But the company strategy for this year hasn’t gone entirely as planned since it was announced in March. A disposal of a majority stake in Botswana’s Mascom for USD300m has been scrapped, while shares in e-commerce group Jumia Technologies AG have plunged since an April initial public offering, making it less viable for MTN to sell a stake in the near term.

We have also learnt that MTN’s Jumia interest is now worth less than USD100m and the Chief Executive Officer Rob Shuter said by phone that “It’s regrettable that the value has gone down so much.”

Further proceeds could be generated by the redemption of the Nigeria unit’s preference shares, which MTN values at USD315M, according to Chief Financial Officer Ralph Mupita.The group is awaiting a ruling from the central bank on that matter.
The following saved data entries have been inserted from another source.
(** ** The rounds that raise *)

(** A round can only raise [OverflowError]. *)
Lemma merge_step_Raise (d : dict hit) (h : hit) (e : exn) :
  well_keyed d -> merge_step d h = Raise e -> e = OverflowError.
Proof.
  intros W. destruct (valid h) eqn:V;
    [|rewrite merge_step_skip by assumption; discriminate].
  destruct (dict_get d (key_of h)) as [stored|] eqn:G;
    [|rewrite merge_step_new by assumption; discriminate].
  rewrite (merge_step_stored d h stored V G).
  destruct (well_keyed_get d _ _ W G) as [Vs _].
  destruct (valid_score stored Vs) as [-> _].
  destruct (py_float (get_score h)) as [new|e1] eqn:E1; cbn [bind].
  - destruct (py_float (get_score stored)) as [old|e2] eqn:E2; cbn [bind].
    + destruct (float_gt new old); discriminate.
    + intro H. injection H as <-.
      apply (py_float_numeric (get_score stored)); [|assumption].
      apply valid_numeric. assumption.
  - intro H. injection H as <-.
    apply (py_float_numeric (get_score h)); [|assumption].
    apply valid_numeric. assumption.
Qed.

Lemma merge_loop_Raise (d : dict hit) (hits : list hit) (e : exn) :
  well_keyed d -> merge_loop d hits = Raise e -> e = OverflowError.
Proof.
  revert d. induction hits as [|h tl IH]; simpl; intros d W; [discriminate|].
  destruct (merge_step d h) as [d'|e'] eqn:S; cbn [bind].
  - apply IH. apply (merge_step_well_keyed d d' h); assumption.
  - intro H. injection H as <-. apply (merge_step_Raise d h); assumption.
Qed.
A proposed sale of IHS Towers Ltd, which is separate from the 15 billion-rand plan, may be revived as shareholders including MTN prepare for a fresh tilt at an IPO next year.

MTN has been exploring asset sales while focusing on key markets such as Nigeria.
According to company statistics, revenue in the company’s biggest market advanced 12% in the third quarter, while the earnings margin was 54%. That’s even, if a USD2Bn tax dispute looks set to drag on into next year.
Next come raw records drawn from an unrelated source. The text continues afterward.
(** C5: when the metrics endpoint answers, the fetch fails with the error
    that names the status code and the URL of the response if and only if
    the status is below 200, above 299 or exactly 204; the failure leaves
    the log as it was, and its message is the one of collect.js:81.  For
    any other status the fetch goes on to decode the body and to process
    it. *)
Theorem status_check_iff :
  forall o l response,
    fetch (usage_request encodeURIComponent o) = inr response ->
    let result :=
      fetchPodMemoryAndCpuUsage encodeURIComponent Date_getTime parseMemory
        parseCpu fetch o l in
    let s := status response in
    ((exists l' s' u, result = (l', inl (StatusError s' u)))
     <-> (s < 200 \/ 299 < s \/ s = 204)%Z)
    /\ ((s < 200 \/ 299 < s \/ s = 204)%Z ->
        result = (l, inl (StatusError s (url response)))
        /\ message (StatusError s (url response))
           = ("OS API returned status code " ++ number_to_string s
                ++ " for " ++ url response)%string)
    /\ ((200 <= s <= 299)%Z -> s <> 204%Z ->
        result
        = (body <- call FetchError (json response) ;;
           process_body Date_getTime parseMemory parseCpu (fm_pod o) body) l).
Proof.
  intros o l response Hf result s. subst result s.
  split; [| split].
  - split.
    + intros (l' & s' & u & H). apply bad_status_spec.
      destruct (bad_status (status response)) eqn:Hs; [reflexivity |].
      exfalso. eapply good_status_never_StatusError; eauto.
    + intros H. apply bad_status_spec in H.
      exists l, (status response), (url response).
      now apply fetch_bad_status.
  - intros H. apply bad_status_spec in H. split; [| reflexivity].
    now apply fetch_bad_status.
  - intros Hr Hn. apply fetch_good_status; [assumption |].
    destruct (bad_status (status response)) eqn:Hs; [| reflexivity].
    apply bad_status_spec in Hs. lia.
Qed.


(** C9: the records of one successful usage fetch all carry one timestamp,
    the [timestamp] of the response turned into milliseconds by [Date] and
    divided by 1000; the labels of each record are [pod], [container] and
    [namespace], in this order, holding the pod's name, the name of a
    container of the response and the pod's namespace; the type of each
    record is "gauge". *)
Theorem records_timestamp_labels_type :
  forall o l l' ms response b,
    fetch (usage_request encodeURIComponent o) = inr response ->
    json response = inr (BodyObject b) ->
    fetchPodMemoryAndCpuUsage encodeURIComponent Date_getTime parseMemory
      parseCpu fetch o l = (l', inr ms) ->
    Forall (fun m =>
              m_timestamp m = (Date_getTime (timestamp b) / 1000)%float
              /\ map fst (labels m) = ["pod"; "container"; "namespace"]
              /\ (exists c,
                    In c (containers b)
                    /\ labels m
                       = [ ("pod", metadata_name (fm_pod o));
                           ("container", cm_name c);
                           ("namespace", metadata_namespace (fm_pod o)) ])
              /\ type m = "gauge") ms.
Proof.
  intros o l l' ms response b Hf Hj H.
  apply fetch_inr in H.
  destruct H as (response' & b' & Hf' & _ & Hj' & _ & H).
  assert (response' = response) by congruence. subst response'.
  assert (b' = b) by congruence. subst b'.
  apply forEach_containers_inr in H. destruct H as (adds & -> & _ & Hall).
  cbn [app]. apply Forall_forall. intros m Hm.
  apply in_concat in Hm. destruct Hm as (chunk & Hchunk & Hm).
  apply in_map_iff in Hchunk. destruct Hchunk as (a & <- & Ha).
  destruct (Forall2_In_r _ _ _ _ _ _ Hall Ha) as (c & Hc & Hadd).
  assert (Hshape : m_timestamp m = dateToTimeStamp Date_getTime (timestamp b)
                   /\ labels m = pod_labels (fm_pod o) c
                   /\ type m = "gauge").
  { destruct Hadd as (mu & cu & r & w & _ & _ & Hch & _ & Hblocks).
    rewrite Hch in Hm. clear Hch.
    assert (Hk : forall k, In m (r k) ->
                 m_timestamp m = dateToTimeStamp Date_getTime (timestamp b)
                 /\ labels m = pod_labels (fm_pod o) c /\ type m = "gauge").
    { intros k Hin. specialize (Hblocks k). unfold block_adds in Hblocks.
      destruct (declared _ _ _).
      - destruct Hblocks as (spec & _ & Hr & _). rewrite Hr in Hin.
        destruct Hin as [<- | []]. auto.
      - destruct Hblocks as [Hr _]. rewrite Hr in Hin. destruct Hin. }
    cbn [app] in Hm. destruct Hm as [<- | [<- | Hm]]; auto.
    repeat (apply in_app_or in Hm; destruct Hm as [Hm | Hm]); eauto. }
  destruct Hshape as (Hts & Hl & Hty). rewrite Hts, Hl.
  repeat split; auto. exists c. auto.
Qed.



Lemma in_block_warning pod c ts metric help parse quantity usage rs ws w :
  block_adds pod c ts metric help parse quantity usage rs ws ->
  In w ws ->
  exists q spec,
    quantity = Some q /\ parse q = inr spec
    /\ (1 <? usage / spec)%float = true
    /\ w = rate_warning metric pod c q spec usage (usage / spec)%float.
Proof.
  intros Hb Hw. apply block_adds_cases in Hb.
  destruct Hb as [(_ & _ & ->) | (q & spec & Hq & Hp & _ & ->)].
  - destruct Hw.
  - destruct (1 <? usage / spec)%float eqn:Hlt.
    + destruct Hw as [<- | []]. exists q, spec. auto.
    + destruct Hw.
Qed.

Lemma in_container_warning pod ts c chunk ws w :
  container_adds parseMemory parseCpu pod ts c chunk ws ->
  In w ws ->
  exists k q spec mu cu,
    (1 <? rate_usage k mu cu / spec)%float = true
    /\ w = rate_warning (rate_name k) pod c q spec (rate_usage k mu cu)
             (rate_usage k mu cu / spec)%float.
Proof.
  intros (mu & cu & r & w' & _ & _ & _ & -> & Hb) Hw.
  assert (Hk : exists k, In w (w' k)).
  { rewrite !in_app_iff in Hw. destruct Hw as [H | [H | [H | H]]]; eauto. }
  destruct Hk as (k & Hk).
  destruct (in_block_warning _ _ _ _ _ _ _ _ _ _ _ (Hb k) Hk)
    as (q & spec & _ & _ & Hlt & ->).
  exists k, q, spec, mu, cu. auto.
Qed.
(** * BioBombe: gene set analyses on compressed gene expression weights

    A shallow embedding of [scripts/latent.py] (the [latentModel] class, the
    GSEA pipeline driver, the overrepresentation test and the readers of
    gene set files) and of the gene
    symbol dictionary built in
    [8.gtex-interpret/scripts/nbconverted/1B.download-hematopoietic-data.py].

    Conventions of the embedding:
    - a Python exception is a value of [exn]; a call that may raise returns
      [result A];
    - float64 values are Rocq's primitive binary64 floats, pandas' missing
      value is [nan];
    - Python sets are [gset], dicts used as maps are [gmap], dicts that are
      iterated are association lists in insertion order;
    - list objects that are mutated in place live in a [heap] and are passed
      by reference ([loc]);
    - calls that leave the repository (pandas' file reader and column
      statistics, scipy's exact test, the enrichment routine that
      [latentModel] expects under the name [run_gsea_prerank]) are Section
      variables, with small reference instances to run the model on concrete
      inputs. *)

From Stdlib Require Import ZArith Floats Lia Ascii String.
From stdpp Require Import gmap strings list pretty.

Local Open Scope Z_scope.
Local Open Scope string_scope.
Local Open Scope list_scope.

(** ** Python values, exceptions *)

Inductive pyval :=
| VInt (z : Z)
| VStr (s : string)
| VNaN.

#[global] Instance pyval_eq_dec : EqDecision pyval.
Proof. solve_decision. Defined.

Definition pyval_to_sum (v : pyval) : Z + (string + unit) :=
  match v with
  | VInt z => inl z
  | VStr s => inr (inl s)
  | VNaN => inr (inr tt)
  end.

Definition pyval_of_sum (x : Z + (string + unit)) : pyval :=
  match x with
  | inl z => VInt z
  | inr (inl s) => VStr s
  | inr (inr _) => VNaN
  end.

#[global] Instance pyval_countable : Countable pyval.
Proof.
  apply (inj_countable' pyval_to_sum pyval_of_sum).
  intros []; reflexivity.
Defined.

Inductive exn :=
| ValueError (msg : string)
| TypeError (msg : string)
| AttributeError (msg : string)
| NameError (var : string)
| IndexError (msg : string)
| KeyError (msg : string)
| IOError (msg : string)
| EngineError (msg : string).

Inductive result (A : Type) :=
| Ok (a : A)
| Raise (e : exn).
Arguments Ok {A} a.
Arguments Raise {A} e.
All that not withstanding, in South Africa, MTN and its rivals are battling with regulator curbs on data prices, weak consumer confidence and a delay over the release of new spectrum.

Sales in that market rose by 0.4% in the three months through September, while subscriber numbers fell. Overall customer numbers increased by 3.5 million in the third quarter to 243.7 million across MTN’s 21 countries across Africa and the Middle East, although things are not all that rosy for the much acclaimed telecom giant. Watch the space……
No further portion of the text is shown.